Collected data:
####

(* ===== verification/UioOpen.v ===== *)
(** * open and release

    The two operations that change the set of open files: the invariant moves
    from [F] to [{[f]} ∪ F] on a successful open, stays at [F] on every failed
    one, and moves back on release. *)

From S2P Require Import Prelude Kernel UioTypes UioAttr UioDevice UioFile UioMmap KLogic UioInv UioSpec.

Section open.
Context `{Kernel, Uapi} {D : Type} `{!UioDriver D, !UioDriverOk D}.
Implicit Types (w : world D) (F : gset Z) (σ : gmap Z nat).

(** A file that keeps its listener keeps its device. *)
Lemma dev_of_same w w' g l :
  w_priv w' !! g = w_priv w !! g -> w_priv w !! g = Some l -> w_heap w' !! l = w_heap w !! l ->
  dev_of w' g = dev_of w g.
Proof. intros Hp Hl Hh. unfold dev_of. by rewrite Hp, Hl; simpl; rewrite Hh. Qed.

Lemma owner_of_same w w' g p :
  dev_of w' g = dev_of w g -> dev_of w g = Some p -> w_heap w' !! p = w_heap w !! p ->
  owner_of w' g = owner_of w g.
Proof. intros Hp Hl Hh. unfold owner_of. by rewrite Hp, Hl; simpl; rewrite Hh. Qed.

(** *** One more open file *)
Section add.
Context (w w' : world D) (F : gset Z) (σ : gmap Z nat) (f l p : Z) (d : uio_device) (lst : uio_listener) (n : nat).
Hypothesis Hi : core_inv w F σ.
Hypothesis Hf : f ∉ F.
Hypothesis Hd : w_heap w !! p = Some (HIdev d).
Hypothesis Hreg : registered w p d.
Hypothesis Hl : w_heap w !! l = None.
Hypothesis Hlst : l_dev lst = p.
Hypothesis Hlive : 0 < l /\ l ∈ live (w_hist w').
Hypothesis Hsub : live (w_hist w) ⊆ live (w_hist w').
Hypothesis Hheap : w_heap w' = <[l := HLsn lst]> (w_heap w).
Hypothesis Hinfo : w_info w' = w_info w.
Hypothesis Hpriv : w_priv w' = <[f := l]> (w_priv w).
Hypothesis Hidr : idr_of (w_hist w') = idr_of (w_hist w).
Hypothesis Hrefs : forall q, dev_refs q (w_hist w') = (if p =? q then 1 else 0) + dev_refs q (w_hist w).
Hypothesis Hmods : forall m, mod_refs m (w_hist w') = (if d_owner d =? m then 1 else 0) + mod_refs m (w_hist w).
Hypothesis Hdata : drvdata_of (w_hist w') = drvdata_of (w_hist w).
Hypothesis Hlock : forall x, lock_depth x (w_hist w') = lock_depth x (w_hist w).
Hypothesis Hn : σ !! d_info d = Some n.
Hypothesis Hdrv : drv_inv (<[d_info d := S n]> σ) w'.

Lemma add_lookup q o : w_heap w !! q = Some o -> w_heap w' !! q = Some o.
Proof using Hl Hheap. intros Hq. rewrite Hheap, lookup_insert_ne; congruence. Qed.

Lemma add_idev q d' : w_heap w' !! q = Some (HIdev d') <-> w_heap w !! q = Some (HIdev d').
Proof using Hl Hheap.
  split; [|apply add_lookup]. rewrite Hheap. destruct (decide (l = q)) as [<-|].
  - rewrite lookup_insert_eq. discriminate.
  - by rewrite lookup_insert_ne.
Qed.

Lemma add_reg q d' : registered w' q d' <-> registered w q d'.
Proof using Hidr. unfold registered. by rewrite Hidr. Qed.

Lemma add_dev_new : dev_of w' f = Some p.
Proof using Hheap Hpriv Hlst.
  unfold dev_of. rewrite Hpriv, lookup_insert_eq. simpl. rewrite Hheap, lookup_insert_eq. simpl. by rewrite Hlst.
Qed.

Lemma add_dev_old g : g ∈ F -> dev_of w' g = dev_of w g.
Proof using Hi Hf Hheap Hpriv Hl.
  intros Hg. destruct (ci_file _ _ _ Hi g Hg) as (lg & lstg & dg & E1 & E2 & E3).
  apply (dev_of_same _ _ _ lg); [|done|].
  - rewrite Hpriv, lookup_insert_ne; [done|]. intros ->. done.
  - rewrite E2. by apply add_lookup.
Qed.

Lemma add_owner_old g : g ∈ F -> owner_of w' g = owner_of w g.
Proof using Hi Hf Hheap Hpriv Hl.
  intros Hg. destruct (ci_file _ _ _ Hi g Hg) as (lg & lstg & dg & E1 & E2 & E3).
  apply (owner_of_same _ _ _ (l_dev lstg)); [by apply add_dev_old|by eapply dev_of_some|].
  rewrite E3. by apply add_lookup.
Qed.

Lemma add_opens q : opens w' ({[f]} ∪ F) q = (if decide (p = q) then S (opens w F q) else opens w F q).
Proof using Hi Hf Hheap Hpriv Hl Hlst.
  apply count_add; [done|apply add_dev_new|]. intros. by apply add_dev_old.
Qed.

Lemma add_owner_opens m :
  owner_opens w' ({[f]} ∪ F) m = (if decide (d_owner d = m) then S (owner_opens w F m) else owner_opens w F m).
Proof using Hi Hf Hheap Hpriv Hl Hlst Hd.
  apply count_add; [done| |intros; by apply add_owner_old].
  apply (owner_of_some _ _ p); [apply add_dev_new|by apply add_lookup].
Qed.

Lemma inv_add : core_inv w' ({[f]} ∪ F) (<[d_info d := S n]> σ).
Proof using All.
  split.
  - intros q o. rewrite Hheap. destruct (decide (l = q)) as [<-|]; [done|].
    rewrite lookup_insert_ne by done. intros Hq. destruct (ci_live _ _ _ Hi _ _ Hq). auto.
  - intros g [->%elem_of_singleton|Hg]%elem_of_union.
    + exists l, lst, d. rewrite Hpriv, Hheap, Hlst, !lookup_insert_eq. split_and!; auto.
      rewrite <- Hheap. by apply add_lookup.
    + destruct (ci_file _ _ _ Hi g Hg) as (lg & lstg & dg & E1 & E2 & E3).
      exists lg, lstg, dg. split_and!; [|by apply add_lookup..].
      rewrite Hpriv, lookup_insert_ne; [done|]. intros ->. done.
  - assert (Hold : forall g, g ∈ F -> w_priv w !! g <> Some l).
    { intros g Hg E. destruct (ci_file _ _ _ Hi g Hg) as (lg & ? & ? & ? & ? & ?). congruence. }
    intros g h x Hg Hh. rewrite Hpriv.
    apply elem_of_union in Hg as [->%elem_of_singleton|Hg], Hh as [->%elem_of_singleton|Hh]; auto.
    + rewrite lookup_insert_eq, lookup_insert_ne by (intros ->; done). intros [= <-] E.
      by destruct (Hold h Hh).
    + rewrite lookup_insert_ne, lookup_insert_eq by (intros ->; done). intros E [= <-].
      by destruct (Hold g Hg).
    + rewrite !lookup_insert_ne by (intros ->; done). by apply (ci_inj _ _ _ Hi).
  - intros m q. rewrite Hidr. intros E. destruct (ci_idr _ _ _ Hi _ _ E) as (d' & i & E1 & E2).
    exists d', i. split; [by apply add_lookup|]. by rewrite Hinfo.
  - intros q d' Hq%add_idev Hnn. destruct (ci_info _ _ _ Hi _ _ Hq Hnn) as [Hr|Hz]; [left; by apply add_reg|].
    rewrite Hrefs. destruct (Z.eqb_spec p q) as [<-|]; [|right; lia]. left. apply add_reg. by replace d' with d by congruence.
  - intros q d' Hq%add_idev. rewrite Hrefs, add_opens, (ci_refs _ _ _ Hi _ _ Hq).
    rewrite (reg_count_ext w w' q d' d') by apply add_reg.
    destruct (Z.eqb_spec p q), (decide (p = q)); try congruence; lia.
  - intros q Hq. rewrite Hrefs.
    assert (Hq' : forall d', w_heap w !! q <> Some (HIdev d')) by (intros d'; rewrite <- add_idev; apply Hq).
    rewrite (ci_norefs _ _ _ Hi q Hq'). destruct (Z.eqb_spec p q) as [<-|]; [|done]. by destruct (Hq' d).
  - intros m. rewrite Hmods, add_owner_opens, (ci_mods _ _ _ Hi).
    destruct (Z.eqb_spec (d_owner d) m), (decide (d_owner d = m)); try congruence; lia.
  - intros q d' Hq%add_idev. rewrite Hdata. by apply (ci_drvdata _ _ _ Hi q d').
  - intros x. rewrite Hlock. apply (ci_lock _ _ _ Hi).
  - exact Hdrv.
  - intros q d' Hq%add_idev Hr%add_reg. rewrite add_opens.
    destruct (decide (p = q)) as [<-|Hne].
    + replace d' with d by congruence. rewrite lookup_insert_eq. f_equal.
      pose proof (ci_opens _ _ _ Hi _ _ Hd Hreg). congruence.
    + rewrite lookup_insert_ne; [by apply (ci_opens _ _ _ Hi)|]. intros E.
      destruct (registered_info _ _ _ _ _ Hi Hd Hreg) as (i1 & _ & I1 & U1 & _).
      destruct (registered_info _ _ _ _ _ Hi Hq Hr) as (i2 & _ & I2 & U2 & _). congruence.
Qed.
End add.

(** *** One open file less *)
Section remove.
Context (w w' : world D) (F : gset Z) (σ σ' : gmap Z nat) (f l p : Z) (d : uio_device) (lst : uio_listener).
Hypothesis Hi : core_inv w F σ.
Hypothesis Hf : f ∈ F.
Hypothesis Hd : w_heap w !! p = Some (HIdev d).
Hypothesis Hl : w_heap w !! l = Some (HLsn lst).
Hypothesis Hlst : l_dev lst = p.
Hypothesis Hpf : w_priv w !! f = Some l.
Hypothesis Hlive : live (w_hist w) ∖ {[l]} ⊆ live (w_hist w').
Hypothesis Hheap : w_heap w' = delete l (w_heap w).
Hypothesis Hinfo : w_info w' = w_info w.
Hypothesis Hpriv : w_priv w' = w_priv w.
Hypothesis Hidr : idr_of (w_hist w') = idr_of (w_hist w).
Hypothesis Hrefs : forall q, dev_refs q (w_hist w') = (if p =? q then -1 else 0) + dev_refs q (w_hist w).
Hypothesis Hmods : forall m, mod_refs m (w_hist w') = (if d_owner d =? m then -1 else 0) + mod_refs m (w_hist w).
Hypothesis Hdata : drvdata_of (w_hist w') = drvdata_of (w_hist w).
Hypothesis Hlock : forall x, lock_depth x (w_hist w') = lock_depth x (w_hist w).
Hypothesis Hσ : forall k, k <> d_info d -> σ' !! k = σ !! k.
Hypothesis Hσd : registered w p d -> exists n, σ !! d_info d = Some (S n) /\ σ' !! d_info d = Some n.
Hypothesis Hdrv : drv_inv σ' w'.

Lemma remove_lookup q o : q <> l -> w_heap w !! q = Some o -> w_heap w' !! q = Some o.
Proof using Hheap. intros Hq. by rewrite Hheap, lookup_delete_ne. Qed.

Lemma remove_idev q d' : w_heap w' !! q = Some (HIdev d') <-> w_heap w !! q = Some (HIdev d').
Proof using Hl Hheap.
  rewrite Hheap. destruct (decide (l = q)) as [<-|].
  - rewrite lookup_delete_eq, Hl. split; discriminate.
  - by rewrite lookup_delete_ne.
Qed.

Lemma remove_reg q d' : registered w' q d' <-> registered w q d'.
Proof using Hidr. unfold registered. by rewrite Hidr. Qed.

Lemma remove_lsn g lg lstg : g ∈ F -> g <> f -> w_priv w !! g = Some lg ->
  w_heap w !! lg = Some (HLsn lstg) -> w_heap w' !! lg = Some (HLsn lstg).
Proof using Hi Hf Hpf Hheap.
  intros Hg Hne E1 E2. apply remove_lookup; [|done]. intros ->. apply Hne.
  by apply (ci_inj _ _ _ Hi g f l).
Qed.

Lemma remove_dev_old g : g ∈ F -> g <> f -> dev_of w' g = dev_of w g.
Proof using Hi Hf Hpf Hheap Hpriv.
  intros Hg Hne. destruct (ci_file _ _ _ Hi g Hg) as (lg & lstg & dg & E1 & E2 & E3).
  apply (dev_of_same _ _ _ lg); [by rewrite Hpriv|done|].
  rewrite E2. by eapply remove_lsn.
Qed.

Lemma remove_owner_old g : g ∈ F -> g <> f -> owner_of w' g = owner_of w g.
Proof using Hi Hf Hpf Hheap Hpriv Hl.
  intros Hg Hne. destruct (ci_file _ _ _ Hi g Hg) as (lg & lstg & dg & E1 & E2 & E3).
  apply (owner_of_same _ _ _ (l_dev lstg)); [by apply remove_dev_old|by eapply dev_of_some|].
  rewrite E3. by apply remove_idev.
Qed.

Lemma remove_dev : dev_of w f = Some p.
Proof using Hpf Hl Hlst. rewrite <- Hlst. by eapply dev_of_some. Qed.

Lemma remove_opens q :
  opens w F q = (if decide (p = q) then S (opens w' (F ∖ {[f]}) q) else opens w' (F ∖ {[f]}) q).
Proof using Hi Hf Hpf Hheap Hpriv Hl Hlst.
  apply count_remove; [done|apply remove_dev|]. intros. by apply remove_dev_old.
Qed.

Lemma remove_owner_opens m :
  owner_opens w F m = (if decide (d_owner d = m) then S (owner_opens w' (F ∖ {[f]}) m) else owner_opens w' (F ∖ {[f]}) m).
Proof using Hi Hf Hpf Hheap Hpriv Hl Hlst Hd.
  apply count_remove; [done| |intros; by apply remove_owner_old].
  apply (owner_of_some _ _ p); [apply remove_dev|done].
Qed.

####

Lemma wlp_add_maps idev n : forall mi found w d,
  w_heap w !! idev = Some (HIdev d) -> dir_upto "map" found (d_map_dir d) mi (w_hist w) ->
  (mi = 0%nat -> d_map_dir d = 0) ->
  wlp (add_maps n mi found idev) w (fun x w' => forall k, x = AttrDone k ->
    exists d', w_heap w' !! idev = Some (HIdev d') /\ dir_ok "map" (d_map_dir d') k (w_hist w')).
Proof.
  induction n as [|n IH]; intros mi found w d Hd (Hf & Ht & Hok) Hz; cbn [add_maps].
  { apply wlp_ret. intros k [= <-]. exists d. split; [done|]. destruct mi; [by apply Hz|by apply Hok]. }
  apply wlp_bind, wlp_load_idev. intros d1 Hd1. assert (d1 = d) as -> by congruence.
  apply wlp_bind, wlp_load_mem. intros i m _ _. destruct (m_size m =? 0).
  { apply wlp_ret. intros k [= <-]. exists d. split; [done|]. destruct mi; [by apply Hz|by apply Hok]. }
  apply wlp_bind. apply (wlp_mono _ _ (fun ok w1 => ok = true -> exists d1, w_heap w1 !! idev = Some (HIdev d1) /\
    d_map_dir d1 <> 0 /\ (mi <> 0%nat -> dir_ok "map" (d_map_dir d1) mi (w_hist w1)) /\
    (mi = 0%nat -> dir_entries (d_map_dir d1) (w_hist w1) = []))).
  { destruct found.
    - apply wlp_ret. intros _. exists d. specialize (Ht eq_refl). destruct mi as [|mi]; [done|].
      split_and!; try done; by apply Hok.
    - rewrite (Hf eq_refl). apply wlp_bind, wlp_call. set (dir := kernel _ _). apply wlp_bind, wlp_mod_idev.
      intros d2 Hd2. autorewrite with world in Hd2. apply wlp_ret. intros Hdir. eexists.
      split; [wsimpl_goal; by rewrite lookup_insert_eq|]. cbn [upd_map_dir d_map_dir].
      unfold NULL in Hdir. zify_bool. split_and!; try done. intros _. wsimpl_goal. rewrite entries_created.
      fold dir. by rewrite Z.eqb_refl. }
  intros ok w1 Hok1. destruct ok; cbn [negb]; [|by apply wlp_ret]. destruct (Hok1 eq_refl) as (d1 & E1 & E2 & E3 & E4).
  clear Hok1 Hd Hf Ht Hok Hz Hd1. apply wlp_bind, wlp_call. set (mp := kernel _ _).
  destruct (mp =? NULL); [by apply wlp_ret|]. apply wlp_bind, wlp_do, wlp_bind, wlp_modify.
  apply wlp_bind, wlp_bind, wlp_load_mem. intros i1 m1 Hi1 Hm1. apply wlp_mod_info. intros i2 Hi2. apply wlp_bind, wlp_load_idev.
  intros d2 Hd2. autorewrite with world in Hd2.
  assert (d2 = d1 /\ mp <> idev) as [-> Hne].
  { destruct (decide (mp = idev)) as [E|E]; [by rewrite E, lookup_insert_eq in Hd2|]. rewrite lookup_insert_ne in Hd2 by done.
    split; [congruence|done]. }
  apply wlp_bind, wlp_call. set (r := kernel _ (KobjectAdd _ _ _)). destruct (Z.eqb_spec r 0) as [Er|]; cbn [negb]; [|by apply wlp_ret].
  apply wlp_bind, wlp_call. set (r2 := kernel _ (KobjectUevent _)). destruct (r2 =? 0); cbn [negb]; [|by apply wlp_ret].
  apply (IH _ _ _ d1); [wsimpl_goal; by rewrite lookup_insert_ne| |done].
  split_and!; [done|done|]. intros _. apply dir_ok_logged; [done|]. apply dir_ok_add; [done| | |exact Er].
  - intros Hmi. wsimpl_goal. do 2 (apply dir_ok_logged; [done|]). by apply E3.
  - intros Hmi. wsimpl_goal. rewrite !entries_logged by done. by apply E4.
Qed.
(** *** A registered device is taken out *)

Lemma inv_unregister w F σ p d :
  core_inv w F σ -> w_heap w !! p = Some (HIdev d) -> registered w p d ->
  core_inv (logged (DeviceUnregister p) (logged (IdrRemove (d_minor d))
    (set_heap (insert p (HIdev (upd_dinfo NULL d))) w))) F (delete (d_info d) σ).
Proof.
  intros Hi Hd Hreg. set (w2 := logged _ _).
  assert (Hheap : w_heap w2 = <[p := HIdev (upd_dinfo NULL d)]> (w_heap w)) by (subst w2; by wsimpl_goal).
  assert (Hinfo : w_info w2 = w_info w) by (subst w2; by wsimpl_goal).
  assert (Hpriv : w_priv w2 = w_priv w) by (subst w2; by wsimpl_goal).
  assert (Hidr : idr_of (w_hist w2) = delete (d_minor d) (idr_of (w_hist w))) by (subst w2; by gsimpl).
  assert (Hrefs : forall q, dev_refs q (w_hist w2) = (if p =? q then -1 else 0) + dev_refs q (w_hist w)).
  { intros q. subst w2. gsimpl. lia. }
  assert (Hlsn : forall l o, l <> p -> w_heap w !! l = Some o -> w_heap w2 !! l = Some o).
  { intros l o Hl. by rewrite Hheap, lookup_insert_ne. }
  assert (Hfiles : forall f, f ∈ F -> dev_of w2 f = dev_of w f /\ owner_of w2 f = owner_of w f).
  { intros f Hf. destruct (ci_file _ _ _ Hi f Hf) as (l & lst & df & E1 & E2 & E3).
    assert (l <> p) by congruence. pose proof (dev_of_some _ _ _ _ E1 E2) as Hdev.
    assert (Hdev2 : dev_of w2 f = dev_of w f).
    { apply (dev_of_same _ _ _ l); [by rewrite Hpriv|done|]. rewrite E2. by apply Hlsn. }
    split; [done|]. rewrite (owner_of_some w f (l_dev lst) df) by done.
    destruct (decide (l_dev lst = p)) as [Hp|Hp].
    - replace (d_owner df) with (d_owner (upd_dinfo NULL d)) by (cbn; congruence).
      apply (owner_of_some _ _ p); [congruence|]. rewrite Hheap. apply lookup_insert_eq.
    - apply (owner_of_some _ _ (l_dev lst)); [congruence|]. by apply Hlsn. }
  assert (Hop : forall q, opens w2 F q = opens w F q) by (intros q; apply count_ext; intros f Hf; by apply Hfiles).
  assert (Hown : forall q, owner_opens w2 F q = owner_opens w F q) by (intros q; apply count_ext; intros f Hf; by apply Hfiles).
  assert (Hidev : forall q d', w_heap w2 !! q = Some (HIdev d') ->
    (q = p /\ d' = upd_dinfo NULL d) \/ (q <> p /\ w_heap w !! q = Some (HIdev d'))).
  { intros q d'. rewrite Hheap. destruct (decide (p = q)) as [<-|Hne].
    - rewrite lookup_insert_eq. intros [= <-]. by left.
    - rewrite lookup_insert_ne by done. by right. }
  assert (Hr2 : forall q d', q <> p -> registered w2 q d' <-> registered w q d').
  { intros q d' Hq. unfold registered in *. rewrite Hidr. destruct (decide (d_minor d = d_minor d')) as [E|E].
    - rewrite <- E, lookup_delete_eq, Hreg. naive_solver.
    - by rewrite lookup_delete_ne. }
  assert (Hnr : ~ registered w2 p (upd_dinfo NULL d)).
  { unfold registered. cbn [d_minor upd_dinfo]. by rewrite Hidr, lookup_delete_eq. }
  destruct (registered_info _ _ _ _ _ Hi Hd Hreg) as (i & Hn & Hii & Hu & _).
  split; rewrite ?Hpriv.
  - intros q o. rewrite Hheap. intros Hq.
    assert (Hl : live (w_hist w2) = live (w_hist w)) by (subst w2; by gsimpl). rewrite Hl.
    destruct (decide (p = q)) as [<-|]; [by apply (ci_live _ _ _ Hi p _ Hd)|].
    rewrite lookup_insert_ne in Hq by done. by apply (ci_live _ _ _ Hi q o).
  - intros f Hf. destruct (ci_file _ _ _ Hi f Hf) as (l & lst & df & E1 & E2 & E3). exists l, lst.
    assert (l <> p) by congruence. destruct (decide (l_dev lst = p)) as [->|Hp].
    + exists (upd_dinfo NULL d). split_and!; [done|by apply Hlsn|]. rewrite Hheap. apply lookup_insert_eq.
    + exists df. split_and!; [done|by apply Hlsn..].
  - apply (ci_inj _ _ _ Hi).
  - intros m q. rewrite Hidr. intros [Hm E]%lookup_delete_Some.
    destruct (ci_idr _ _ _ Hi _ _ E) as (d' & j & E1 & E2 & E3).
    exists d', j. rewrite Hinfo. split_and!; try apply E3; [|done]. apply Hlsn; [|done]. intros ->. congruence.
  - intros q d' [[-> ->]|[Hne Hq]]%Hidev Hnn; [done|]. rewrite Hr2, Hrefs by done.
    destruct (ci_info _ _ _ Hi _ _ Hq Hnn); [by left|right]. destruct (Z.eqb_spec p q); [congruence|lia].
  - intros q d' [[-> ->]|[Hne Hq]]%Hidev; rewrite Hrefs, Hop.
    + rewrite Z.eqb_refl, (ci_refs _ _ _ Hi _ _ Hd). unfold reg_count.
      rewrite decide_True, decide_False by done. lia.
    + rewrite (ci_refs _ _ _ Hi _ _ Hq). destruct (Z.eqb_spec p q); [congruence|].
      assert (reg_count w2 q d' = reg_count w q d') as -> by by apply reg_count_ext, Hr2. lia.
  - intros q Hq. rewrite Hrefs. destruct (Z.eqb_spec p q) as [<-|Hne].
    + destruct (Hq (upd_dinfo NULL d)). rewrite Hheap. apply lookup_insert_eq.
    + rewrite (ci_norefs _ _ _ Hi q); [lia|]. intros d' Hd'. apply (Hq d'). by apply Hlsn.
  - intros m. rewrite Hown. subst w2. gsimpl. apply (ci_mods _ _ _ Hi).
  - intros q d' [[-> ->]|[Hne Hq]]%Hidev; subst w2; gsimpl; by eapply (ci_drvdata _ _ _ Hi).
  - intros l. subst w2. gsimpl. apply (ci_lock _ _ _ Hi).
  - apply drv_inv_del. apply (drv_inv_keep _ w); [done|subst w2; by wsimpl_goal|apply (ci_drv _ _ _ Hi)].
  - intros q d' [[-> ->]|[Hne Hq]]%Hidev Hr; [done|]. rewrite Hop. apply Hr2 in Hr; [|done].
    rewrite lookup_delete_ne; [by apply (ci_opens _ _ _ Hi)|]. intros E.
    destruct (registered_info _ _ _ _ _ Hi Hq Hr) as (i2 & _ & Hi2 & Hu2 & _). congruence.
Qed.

####

What to work on: The required output is every line above from the one with "Hypothesis Hpriv : w_priv w' = <[f" down to the one with "Lemma add_lookup q", restated word for word, ends included.

Task answer:
Hypothesis Hpriv : w_priv w' = <[f := l]> (w_priv w).
Hypothesis Hidr : idr_of (w_hist w') = idr_of (w_hist w).
Hypothesis Hrefs : forall q, dev_refs q (w_hist w') = (if p =? q then 1 else 0) + dev_refs q (w_hist w).
Hypothesis Hmods : forall m, mod_refs m (w_hist w') = (if d_owner d =? m then 1 else 0) + mod_refs m (w_hist w).
Hypothesis Hdata : drvdata_of (w_hist w') = drvdata_of (w_hist w).
Hypothesis Hlock : forall x, lock_depth x (w_hist w') = lock_depth x (w_hist w).
Hypothesis Hn : σ !! d_info d = Some n.
Hypothesis Hdrv : drv_inv (<[d_info d := S n]> σ) w'.

Lemma add_lookup q o : w_heap w !! q = Some o -> w_heap w' !! q = Some o.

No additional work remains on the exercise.